Now I have initiated my son into this strange rite of “Back to School.” Going into kindergarten, his understanding is limited to what he knows from pre-school, TV, movies and Junie B. Jones books. (Incidentally, he thinks he’ll lose a tooth the first day of school.) I have already subjected him to the torture of trying on new clothes in the heat of summer. Check. Still To Do: school supplies.
I can handle this part of school preparation. I can’t prepare him for the hours, days, and months ahead when he’ll be at school learning new things – both in class and out on the playground. Fortunately, he’s had great teachers and friends at daycare and pre-school that have readied him for what will be expected. More importantly, I’ve had practice letting go of his small hand so he can experience the wide world uninterpreted and uninterrupted by me. (It’s hard to turn off the teacher mode.)
I still can’t help but hope that the new polo shirt and Angry Bird binder will ward off unfriendliness like a shield, or that the “Star Wars” backpack will be the only burden he has to carry home.
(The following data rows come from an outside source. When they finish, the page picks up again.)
(** [collect] of results: the first error. *)
Fixpoint parse_each (l : list Value) : result string (list TaskInput) :=
  match l with
  | [] => Ok []
  | v :: l' =>
      match parse_one_task v with
      | Err e => Err e
      | Ok t => match parse_each l' with Err e => Err e | Ok ts => Ok (t :: ts) end
      end
  end.

Definition parse_tasks (input : Value) : result string (list TaskInput) :=
  match as_array (index input "tasks") with
  | Some [] => Err "'tasks' must be a non-empty array"
  | Some arr => parse_each arr
  | None => match parse_one_task input with Err e => Err e | Ok t => Ok [t] end
  end.

(** ** Sessions *)

Record SubagentSession := {
  ss_history : list HistoryEntry;
  ss_type : SubagentType;
  ss_model : SubagentModel;
  ss_allow_guarded : bool;
  ss_worktree : option string;
  ss_created : Z;
  ss_last_used : Z
}.

(** The stored form, and what serde_json makes of it and of the older form, a
    list of messages. *)
Record SessionEnvelope := {
  en_v : Z; en_history : list HistoryEntry; en_model : string; en_allow_guarded : bool; en_worktree : option string
}.

Context (envelope_to_string : SessionEnvelope -> option string).
Context (envelope_from_str : string -> option SessionEnvelope) (messages_from_str : string -> option (list Message)).

Definition envelope_of (s : SubagentSession) : SessionEnvelope :=
  {| en_v := 2; en_history := ss_history s; en_model := model_str (ss_model s); en_allow_guarded := ss_allow_guarded s;
     en_worktree := ss_worktree s |}.

Definition to_stored_json (s : SubagentSession) : option string := envelope_to_string (envelope_of s).

Definition legacy_entry (m : Message) : HistoryEntry :=
  match Context.role m with
  | User => HUser (Context.content m) (Context.images m)
  | Assistant => HAssistant (Context.content m)
  | System => HSystem (Context.content m)
  end.

Definition from_stored (json ty : string) (created last : Z) : option SubagentSession :=
  let kind := match subagent_type_of ty with Ok k => k | Err _ => Explore end in
  let legacy :=
    match messages_from_str json with
    | Some ms =>
        Some {| ss_history := map legacy_entry ms; ss_type := kind; ss_model := Secondary; ss_allow_guarded := false;
                ss_worktree := None; ss_created := created; ss_last_used := last |}
    | None => None
    end in
  match envelope_from_str json with
  | Some env =>
      if (en_v env =? 2)%Z then
        Some {| ss_history := en_history env; ss_type := kind;
                ss_model := match model_of (en_model env) with Ok m => m | Err _ => Secondary end;
                ss_allow_guarded := en_allow_guarded env; ss_worktree := en_worktree env;
                ss_created := created; ss_last_used := last |}
      else legacy
  | None => legacy
  end.

(** The rows handed to the store, in order. *)
Record SavedRow := { sr_id : string; sr_json : string; sr_type : string; sr_created : Z; sr_last : Z }.

Record Sessions := { kept : gmap string SubagentSession; saved : list SavedRow }.

(** The order in which the hash map iterates. *)
Context (order : gmap string SubagentSession -> list (string * SubagentSession)).

(** [min_by_key]: the first of the least. *)
Fixpoint min_last_used (l : list (string * SubagentSession)) : option (string * SubagentSession) :=
  match l with
  | [] => None
  | e :: l' =>
      match min_last_used l' with
      | Some e' => if (ss_last_used (snd e') <? ss_last_used (snd e))%Z then Some e' else Some e
      | None => Some e
      end
  end.

Definition SESSION_CAPACITY : nat := 64.

Definition make_room (id : string) (m : gmap string SubagentSession) : gmap string SubagentSession :=
  if (SESSION_CAPACITY <=? base.size m)%nat && negb (bool_decide (is_Some (m !! id))) then
    match min_last_used (order m) with Some (oldest, _) => delete oldest m | None => m end
  else m.

Definition persist_session (id : string) (s : SubagentSession) (sh : Sessions) : Sessions :=
  {| kept := <[id := s]> (make_room id (kept sh));
     saved := match to_stored_json s with
              | Some json => (saved sh ++ [{| sr_id := id; sr_json := json; sr_type := subagent_type_str (ss_type s);
                                              sr_created := ss_created s; sr_last := ss_last_used s |}])%list
              | None => saved sh
              end |}.

(** ** Reports *)

Definition verdict_marker (v : option Verdict) : string :=
  match v with
  | Some VPass => "Verifier verdict: PASS"
  | Some VFail => "Verifier verdict: FAIL"
  | None => "Verifier verdict: UNPARSEABLE"
  end.

Definition format_report (id : string) (kind : SubagentType) (r : SubagentReport) : string :=
  "Sub-agent " +:+ id +:+ " (" +:+ subagent_type_str kind +:+ ") completed." +:+
  (match kind with Verifier => nl +:+ verdict_marker (re_verdict r) | _ => "" end) +:+
  (match re_worktree_path r with
   | Some path =>
       nl +:+ "Worktree: " +:+ path +:+ " (branch: " +:+ default "(resumed)" (re_worktree_branch r) +:+
       ") — left on disk for review; merge or `git worktree remove` when done."
   | None => "" end) +:+
  nl +:+ nl +:+ re_response r +:+ nl +:+ nl +:+
  "To continue this sub-agent, call send_message with subagent_id=" +:+ dq +:+ id +:+ dq +:+ ".".

(** Events shown to the parent. *)
Record Lifecycle := { lc_id : string; lc_kind : string; lc_status : string; lc_summary : string }.

Definition lifecycle (id : string) (kind : SubagentType) (status summary : string) : Lifecycle :=
  {| lc_id := id; lc_kind := subagent_type_str kind; lc_status := status; lc_summary := summary |}.

Definition ended_event (id : string) (kind : SubagentType) (r : result string (SubagentReport * SubagentSession)) : Lifecycle :=
  match r with
  | Ok (rep, _) => lifecycle id kind "completed" (truncate_chars (trim (re_response rep)) 120)
  | Err e => lifecycle id kind "failed" e
  end.

Definition started_event (id : string) (t : TaskInput) : Lifecycle :=
  lifecycle id (ta_kind t) "started" (truncate_chars (ta_prompt t) 80).

(** ** Dispatch *)

(** The run of a sub-agent. *)
Context (subagent : SubagentSpec -> result string SubagentReport).

Definition spec_of (id : string) (t : TaskInput) : SubagentSpec :=
  {| sp_session := id; sp_kind := ta_kind t; sp_model := ta_model t; sp_allow_guarded := ta_allow_guarded t;
     sp_max_turns := ta_max_turns t; sp_history := []; sp_message := ta_prompt t;
     sp_worktree := match ta_kind t with Coder => Enter | _ => NoWorktree end |}.

(** [run_one]; [now] is the clock when the run ends. *)
Definition run_one (now : Z) (id : string) (t : TaskInput) : result string (SubagentReport * SubagentSession) :=
  match subagent (spec_of id t) with
  | Err e => Err e
  | Ok r => Ok (r, {| ss_history := re_history r; ss_type := ta_kind t; ss_model := ta_model t;
                      ss_allow_guarded := ta_allow_guarded t; ss_worktree := re_worktree_path r;
                      ss_created := now; ss_last_used := now |})
  end.

(** One task, inline. *)
Definition delegate_single (now : Z) (id : string) (t : TaskInput) (sh : Sessions) :
    result string string * list Lifecycle * Sessions :=
  match run_one now id t with
  | Err e => (Err e, [started_event id t; lifecycle id (ta_kind t) "failed" e], sh)
  | Ok (r, s) =>
      (Ok (format_report id (ss_type s) r), [started_event id t; ended_event id (ta_kind t) (Ok (r, s))],
       persist_session id s sh)
  end.

(** A spawned task of a batch: its identifier, its task, the clock at its end. *)
Record Spawned := { sw_id : string; sw_task : TaskInput; sw_now : Z }.

(** What the join loop sees, until nothing is left or the parent is cancelled;
    a slot of a task that never joins or that panicked stays empty. *)
Inductive JoinEnd := Ended (i : nat) | PanickedTask (i : nat).

Abbreviation slot := (option (result string (SubagentReport * SubagentSession))).

Definition join_one (ws : list Spawned) (st : list slot * list Lifecycle) (j : JoinEnd) : list slot * list Lifecycle :=
  let '(slots, evs) := st in
  match j with
  | Ended i =>
      match ws !! i with
      | Some w => let r := run_one (sw_now w) (sw_id w) (sw_task w) in
                  (<[i := Some r]> slots, (evs ++ [ended_event (sw_id w) (ta_kind (sw_task w)) r])%list)
      | None => st
      end
  | PanickedTask _ => st
  end.

Definition join_all (ws : list Spawned) (js : list JoinEnd) : list slot * list Lifecycle :=
  foldl (join_one ws) (replicate (length ws) None, map (fun w => started_event (sw_id w) (sw_task w)) ws) js.

Definition heading (i : nat) : string := "## [" +:+ pretty (N.of_nat (S i)) +:+ "] ".

Definition section_of (i : nat) (w : Spawned) (s : slot) : string :=
  heading i +:+
  match s with
  | Some (Ok (r, _)) => format_report (sw_id w) (ta_kind (sw_task w)) r
  | Some (Err e) => "Sub-agent " +:+ sw_id w +:+ " failed: " +:+ e
  | None => "Sub-agent cancelled before completion."
  end.

Definition keep_slot (w : Spawned) (s : slot) (sh : Sessions) : Sessions :=
  match s with Some (Ok (_, session)) => persist_session (sw_id w) session sh | _ => sh end.

Fixpoint aggregate (i : nat) (ws : list Spawned) (slots : list slot) (sh : Sessions) : list string * Sessions :=
  match ws, slots with
  | w :: ws', s :: slots' =>
      let '(out, sh') := aggregate (S i) ws' slots' (keep_slot w s sh) in (section_of i w s :: out, sh')
  | _, _ => ([], sh)
  end.

(** Several tasks in parallel. *)
Definition delegate_parallel (ws : list Spawned) (js : list JoinEnd) (sh : Sessions) : string * list Lifecycle * Sessions :=
  let '(slots, evs) := join_all ws js in
  let '(sections, sh') := aggregate 0 ws slots sh in
  (str_join (nl +:+ nl) sections, evs, sh').

(** *** In the background *)

Section Background.
Context (data_dir : string) (values : Tasks -> list BackgroundTask) (to_string_pretty : list PersistedTask -> option string).
Context (remove_file : option string -> option string) (write_file : string -> option string -> option string).
Context {FS : Type} (write_out : string -> string -> FS -> FS).

Definition agent_task (task_id out id prompt : string) (now : Z) : BackgroundTask :=
  {| Background.id := task_id; task_type := TAgent; status := Pending; description := truncate_chars prompt 80;
     output_file := out; output_offset := 0; notified := false; started_at := now; ended_at := None;
     tool_use_id := None; agent_id := Some id; exit_code := None |}.

Definition started_line (batch : bool) (task_id id out : string) : string :=
  "Sub-agent (" +:+ (if batch then "batch" else "single") +:+ ") started in background: task_id=" +:+ task_id +:+
  ", subagent_id=" +:+ id +:+ "." +:+ nl +:+
  "Completion will arrive as a background task notification; output file: " +:+ out +:+ ".".

(** One task registered and spawned. *)
Definition start_background (uuid : list nat) (now : Z) (batch : bool) (id : string) (t : TaskInput)
    (tasks : Tasks) (file : option string) : string * Lifecycle * Tasks * option string :=
  let task_id := generate_id TAgent uuid in
  let out := task_output_path data_dir task_id in
  let '(_, tasks, file) :=
    register values to_string_pretty remove_file write_file now (agent_task task_id out id (ta_prompt t) now) tasks file in
  (started_line batch task_id id out, started_event id t, tasks, file).

(** All of them, in order. *)
Fixpoint start_all (uuids : nat -> list nat) (ids : nat -> string) (i : nat) (now : Z) (batch : bool) (ts : list TaskInput)
    (tasks : Tasks) (file : option string) : list string * list Lifecycle * Tasks * option string :=
  match ts with
  | [] => ([], [], tasks, file)
  | t :: ts' =>
      let '(line, ev, tasks, file) := start_background (uuids i) now batch (ids i) t tasks file in
      let '(lines, evs, tasks, file) := start_all uuids ids (S i) now batch ts' tasks file in
      (line :: lines, ev :: evs, tasks, file)
  end.
(* ===== verification/Seeds.v ===== *)
(** * The seed store

    src/kernel/src/vijnana/alaya/mod.rs (seeds, their relevance, what the prompt
    shows of them) and src/kernel/src/palaces/gen_store/{seeds,helpers}.rs (the
    table of seeds: rows, tiers, budgets).  The table is the list of its rows;
    what SQLite leaves open, the order among equal keys, is an argument, as are
    serde_json's printer and parser. *)

From Stdlib Require Import Sorted.
From stdpp Require Import sorting.
From S2P Require Import Prelude RString Float Json GeJu.
Local Open Scope string_scope.
#[local] Arguments String.append !_ _ : simpl nomatch.

(** ** Seeds *)

Inductive SeedTier := Always | OnDemand | Archive.
Inductive SeedNature := Fact | Inference | Preference | Procedure.
Inductive SeedSource := UserStatement | ToolObservation | Consolidation | SystemInferred | SignalDetection | RenSoul | Handoff.
Inductive SeedContent := KeyValue (key value : string) | Triple (subject predicate object : string) | FreeText (text : string).

#[export] Instance SeedTier_eq_dec : EqDecision SeedTier.
Proof. solve_decision. Defined.
#[export] Instance SeedNature_eq_dec : EqDecision SeedNature.
Proof. solve_decision. Defined.
#[export] Instance SeedSource_eq_dec : EqDecision SeedSource.
Proof. solve_decision. Defined.

Record Seed := {
  sd_id : string;
  sd_session : string;
  sd_workspace : string;
  sd_nature : SeedNature;
  sd_source : SeedSource;
  sd_content : SeedContent;
  sd_palace : Palace;
  sd_stem : Stem;
  sd_geju_key : string;
  sd_created_at : Z;
  sd_access_count : Z;
  sd_last_accessed_at : Z;
  sd_strength : spec_float;
  sd_tier : SeedTier
}.

Definition Seed_new (uuid : string) (now : Z) (session workspace : string) (nature : SeedNature) (source : SeedSource)
    (content : SeedContent) (palace : Palace) (stem : Stem) (geju_key : string) : Seed :=
  {| sd_id := uuid; sd_session := session; sd_workspace := workspace; sd_nature := nature; sd_source := source;
     sd_content := content; sd_palace := palace; sd_stem := stem; sd_geju_key := geju_key; sd_created_at := now;
     sd_access_count := 0; sd_last_accessed_at := now; sd_strength := F32.of_Z 1; sd_tier := OnDemand |}.

Definition relevance_score (now : Z) (s : Seed) : spec_float :=
  let age_secs := F32.of_Z (Z.max 0 (now - Z.max (sd_last_accessed_at s) (sd_created_at s))) in
  let age_hours := F32.div age_secs (F32.of_Z 3600) in
  let recency := F32.div (F32.of_Z 1) (F32.add (F32.of_Z 1) (F32.div age_hours (F32.of_Z 24))) in
  let access_bonus := fmin (F32.mul (F32.of_Z (sd_access_count s)) (F32.lit 5 100)) (F32.lit 3 10) in
  fmin (F32.add (F32.add (F32.mul (sd_strength s) (F32.lit 5 10)) (F32.mul recency (F32.lit 3 10))) access_bonus) (F32.of_Z 1).

(** Seeds of these sources and of this nature are not forgotten. *)
Definition is_prot (s : Seed) : bool :=
  match sd_source s with UserStatement | RenSoul | Handoff => true | _ => false end ||
  match sd_nature s with Preference => true | _ => false end.
(* ===== verification/Vasana.v ===== *)
(** * Habituation: co-activation, consolidation, distillation

    src/kernel/src/vijnana/vasana/: the matrix of seeds retrieved together
    (coactivation.rs), the extraction of facts from a session's snapshots
    (mod.rs) and of insights from its exchanges (distillation.rs).  What the
    model answers, the order of hash maps, serde_json, the text index, Unicode
    upper-casing and the identifiers of new seeds are arguments. *)

From stdpp Require Import sorting.
From S2P Require Import Prelude RString Float Json GeJu Mind Seeds Context Compaction Loop Provider.
Local Open Scope string_scope.
#[local] Arguments String.append !_ _ : simpl nomatch.

(** ** Seeds retrieved together *)

Abbreviation Pair := (string * string)%type.
Record CoEntry := { co_strength : spec_float; co_last_updated : Z }.
Abbreviation Matrix := (gmap Pair CoEntry).
Record SeedCoActivationMatrix := { matrices : gmap string Matrix; co_decay : spec_float }.

Definition SeedCoActivationMatrix_new (decay : spec_float) : SeedCoActivationMatrix := {| matrices := ∅; co_decay := decay |}.
Definition default_matrix : SeedCoActivationMatrix := SeedCoActivationMatrix_new (F32.lit 95 100).

Definition string_lt (a b : string) : bool := match String.compare a b with Lt => true | _ => false end.
Definition pair_key (x y : string) : Pair := if string_lt x y then (x, y) else (y, x).

Definition reinforce (decay : spec_float) (turn : Z) (m : Matrix) (k : Pair) : Matrix :=
  let old := match m !! k with Some e => co_strength e | None => F32.of_Z 0 end in
  <[k := {| co_strength := F32.add (F32.mul decay old) (F32.mul (F32.sub (F32.of_Z 1) decay) (F32.of_Z 1)); co_last_updated := turn |}]> m.

(** The pairs [(i, j)] with [i < j]. *)
Fixpoint all_pairs (ids : list string) : list Pair :=
  match ids with
  | [] => []
  | x :: rest => (map (pair_key x) rest ++ all_pairs rest)%list
  end.

Definition record_coactivation (w : string) (ids : list string) (turn : Z) (s : SeedCoActivationMatrix) : SeedCoActivationMatrix :=
  if (length ids <? 2)%nat then s
  else {| matrices := <[w := foldl (reinforce (co_decay s) turn) (default ∅ (matrices s !! w)) (all_pairs ids)]> (matrices s);
          co_decay := co_decay s |}.
(* ===== verification/Spirits.v ===== *)
(** * The observing spirits

    src/kernel/src/plates/shen_spirit/{baihu,xuanwu,taiyin,jiutian}.rs: the hooks
    that watch a session and report on the event bus.  Each is a state and what
    an event does to it; the other four (zhifu, tengshe, liuhe, jiudi) only write
    to the log.  The printer of JSON is an argument. *)

From S2P Require Import Prelude Update RString Json Float Hooks Vasana.
Local Open Scope string_scope.

(** The reports of the spirits, of [RuntimeEvent]. *)
Inductive Report :=
| SeedDynamicsSnapshot (turn activated_count : Z) (top_seeds : list string)
| CertaintyTrace (turn : Z) (c_task c_open composite : spec_float)
| BehavioralAlert (severity : spec_float) (anomaly_type : string) (turn : Z)
| MemoryLossRecord (compaction_tokens_lost seeds_deleted seeds_downgraded distillation_dedup_pairs : Z)
| StrategyInsight (turn : Z) (trajectory_summary : string).

(** The last [n] entries of a history after a push. *)
Definition push_capped {A} (n : nat) (x : A) (h : list A) : list A :=
  let h := (h ++ [x])%list in if (n <? length h)%nat then tail h else h.

(** ** BaiHu: anomalies *)

Record BaiHuConfig := {
  blocking_enabled : bool;
  severity_threshold : spec_float;
  consecutive_failure_window : nat;
  consecutive_failure_rate : spec_float;
  retrieval_loop_window : nat;
  retrieval_loop_repeat : Z;
  certainty_crash_delta : spec_float
}.

Definition BaiHuConfig_default : BaiHuConfig :=
  {| blocking_enabled := false; severity_threshold := F32.lit 9 10; consecutive_failure_window := 10;
     consecutive_failure_rate := F32.lit 6 10; retrieval_loop_window := 5; retrieval_loop_repeat := 3; certainty_crash_delta := F32.lit 3 10 |}.

(** Whether each call succeeded, the calls with their hashes, the certainties. *)
Record BaiHuHook := {
  failure_history : list bool;
  call_history : list (string * Z);
  certainty_history : list spec_float
}.
Definition BaiHuHook_new : BaiHuHook := {| failure_history := []; call_history := []; certainty_history := [] |}.

Definition one : spec_float := F32.of_Z 1.
Definition zero : spec_float := F32.of_Z 0.

Section BaiHu.
Context (config : BaiHuConfig) (to_string : Value -> string).

Definition failure_rate (failures : list bool) : spec_float :=
  let window := consecutive_failure_window config in
  if (window <=? length failures)%nat then
    let recent := take window (reverse failures) in
    F32.div (F32.of_Z (Z.of_nat (length (List.filter negb recent)))) (F32.of_Z (Z.of_nat (length recent)))
  else zero.

Definition loop_detected (calls : list (string * Z)) : bool :=
  (trunc_to u64_max (F32.of_Z (retrieval_loop_repeat config)) <=? Z.of_nat (length calls))%Z.

Definition crash (certainty : list spec_float) : spec_float :=
  match reverse certainty with
  | last :: prev :: _ => if fgtb (F32.sub prev last) (certainty_crash_delta config) then one else zero
  | _ => zero
  end.

Definition compute_severity (h : BaiHuHook) : spec_float :=
  fmax (fmax (failure_rate (failure_history h)) (if loop_detected (call_history h) then one else zero)) (crash (certainty_history h)).

Definition baihu_event (e : HookEvent) (h : BaiHuHook) : HookResult * BaiHuHook * list Report :=
  match e with
  | ToolPostExecute _ _ error _ =>
      (HookOk, {| failure_history := push_capped 20 (match error with None => true | Some _ => false end) (failure_history h);
                  call_history := call_history h; certainty_history := certainty_history h |}, [])
  | ToolPreExecute tool_name input =>
      (HookOk, {| failure_history := failure_history h;
                  call_history := push_capped 20 (tool_name, fnv1a_hash (tool_name +:+ "|" +:+ to_string input)) (call_history h);
                  certainty_history := certainty_history h |}, [])
  | LlmResponse _ _ (Some c) =>
      (HookOk, {| failure_history := failure_history h; call_history := call_history h;
                  certainty_history := push_capped (consecutive_failure_window config) c (certainty_history h) |}, [])
  | BatchEnded _ turn _ =>
      let severity := compute_severity h in
      let alerts := if fgtb severity zero
                    then [BehavioralAlert severity (if fgtb severity (severity_threshold config) then "critical" else "warning") turn] else [] in
      (if fgtb severity (severity_threshold config) && blocking_enabled config then Cancel "BaiHu: critical anomaly detected" else HookOk, h, alerts)
  | _ => (HookOk, h, [])
  end.
End BaiHu.

(** ** XuanWu: lost memory *)

(** The tokens lost and not yet reported, 64 bits wide. *)
Definition xuanwu_event (e : HookEvent) (lost : Z) : Z * list Report :=
  match e with
  | CompactionTriggered _ _ tokens_before tokens_after _ => (((lost + Z.max 0 (tokens_before - tokens_after)) mod 2 ^ 64)%Z, [])
  | BatchEnded _ _ _ => (0%Z, if (0 <? lost)%Z then [MemoryLossRecord lost 0 0 0] else [])
  | _ => (lost, [])
  end.

(** ** TaiYin: certainty, and JiuTian: strategy *)

Definition taiyin_event (e : HookEvent) : list Report :=
  match e with
  | BatchEnded tool_count turn _ => [SeedDynamicsSnapshot turn tool_count []]
  | LlmResponse _ _ (Some c) => [CertaintyTrace 0 zero zero c]
  | _ => []
  end.

Definition jiutian_event (enabled : bool) (trajectory : list (Z * string)) (e : HookEvent) : list Report :=
  match e with
  | BatchEnded _ turn _ =>
      if enabled && (5 <=? length trajectory)%nat
      then [StrategyInsight turn (str_join " → " (map (fun p => "t" +:+ pretty (fst p) +:+ ":" +:+ snd p) trajectory))] else []
  | _ => []
  end.

(** ** Properties *)

Definition xuanwu_run (es : list HookEvent) (lost : Z) : Z * list Report :=
  foldl (fun '(l, rs) e => let '(l, r) := xuanwu_event e l in (l, (rs ++ r)%list)) (lost, []) es.
Definition loss_of (e : HookEvent) : Z :=
  match e with CompactionTriggered _ _ before after_ _ => Z.max 0 (before - after_) | _ => 0 end.
Definition told (r : Report) : Z := match r with MemoryLossRecord l _ _ _ => l | _ => 0 end.
Definition total (l : list Z) : Z := foldr Z.add 0%Z l.

Lemma total_app a b : total (a ++ b) = (total a + total b)%Z.
Proof. unfold total. induction a as [|x a IH]; cbn; lia. Qed.

Lemma loss_pos e : (0 <= loss_of e)%Z.
Proof. destruct e; cbn; lia. Qed.

Lemma total_pos es : (0 <= total (map loss_of es))%Z.
Proof. induction es as [|e es IH]; cbn [map total foldr]; [lia|]. pose proof (loss_pos e). unfold total in IH. lia. Qed.

(** No loss is told twice and none is forgotten: what was told and what waits for
    the end of the next batch is what the compactions took away, as long as the
    sum fits its 64 bits. *)
Theorem losses_are_conserved es (Hfit : (total (map loss_of es) < 2 ^ 64)%Z) :
  let '(lost, reports) := xuanwu_run es 0 in (lost + total (map told reports) = total (map loss_of es))%Z.
Proof.
  assert (H : let '(lost, reports) := xuanwu_run es 0 in
    (lost + total (map told reports) = total (map loss_of es) /\ 0 <= lost /\ 0 <= total (map told reports))%Z).
  2:{ destruct (xuanwu_run es 0) as [lost reports]. lia. }
  induction es as [|e es IH] using rev_ind; [done|].
  rewrite map_app, total_app in Hfit |- *. cbn [map total foldr] in *. pose proof (total_pos es) as Hes. pose proof (loss_pos e) as He.
  unfold xuanwu_run in *. rewrite foldl_snoc. specialize (IH ltac:(lia)).
  destruct (foldl _ (0%Z, []) es) as [lost reports]. destruct IH as (IH & Hl & Hr).
  destruct e; cbn [xuanwu_event loss_of] in *; rewrite map_app, total_app; cbn [map total foldr told]; try lia.
  - destruct (Z.ltb_spec 0 lost); cbn; lia.
  - rewrite Z.mod_small by lia. lia.
Qed.

Lemma losses_are_conserved_witness :
  let es := [CompactionTriggered 9 3 500 200 "llm"; BatchEnded 1 1 None; CompactionTriggered 9 3 400 390 "fit"] in
  (total (map loss_of es) < 2 ^ 64)%Z /\ let '(lost, reports) := xuanwu_run es 0 in (lost + total (map told reports) = 310)%Z.
Proof.
  split; [vm_compute; done|].
  exact (losses_are_conserved [CompactionTriggered 9 3 500 200 "llm"; BatchEnded 1 1 None; CompactionTriggered 9 3 400 390 "fit"] eq_refl).
Defined.

(** ** What the model shows *)

(** Any three calls count as a retrieval loop, repeated or not: from then on the
    end of every batch is a critical anomaly, which cancels when blocking is on. *)
Example three_calls_are_a_loop :
  let call n h := snd (fst (baihu_event BaiHuConfig_default (fun _ => "{}") (ToolPreExecute n Null) h)) in
  let h := call "c" (call "b" (call "a" BaiHuHook_new)) in
  snd (baihu_event BaiHuConfig_default (fun _ => "{}") (BatchEnded 3 1 None) h) = [BehavioralAlert one "critical" 1].
Proof. vm_compute. reflexivity. Qed.

(** Nothing ever enters the trajectory, so JiuTian never reports. *)
Lemma jiutian_is_silent enabled e : jiutian_event enabled [] e = [].
Proof. destruct e; cbn; by rewrite ?andb_false_r. Qed.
We all know how school can be, which is why we all try so hard to start anew.
This time of year is full of promise. Teachers and students don’t yet know what they don’t know and there aren’t any hurt feelings. Teachers aren’t too tired to make one more phone call home, and students haven’t pigeon-holed their teachers as unresponsive or boring. The school building is waxed, polished, dusted and shined.
Everything and everyone waits for those moments when the children inhabit the spaces between desks and chairs. With the students, the teachers and buildings have purpose again; soul has been breathed back into a body – resurrection. The promise of new beginnings and new leaves turning over permeates the air, the real spirit of Back to School.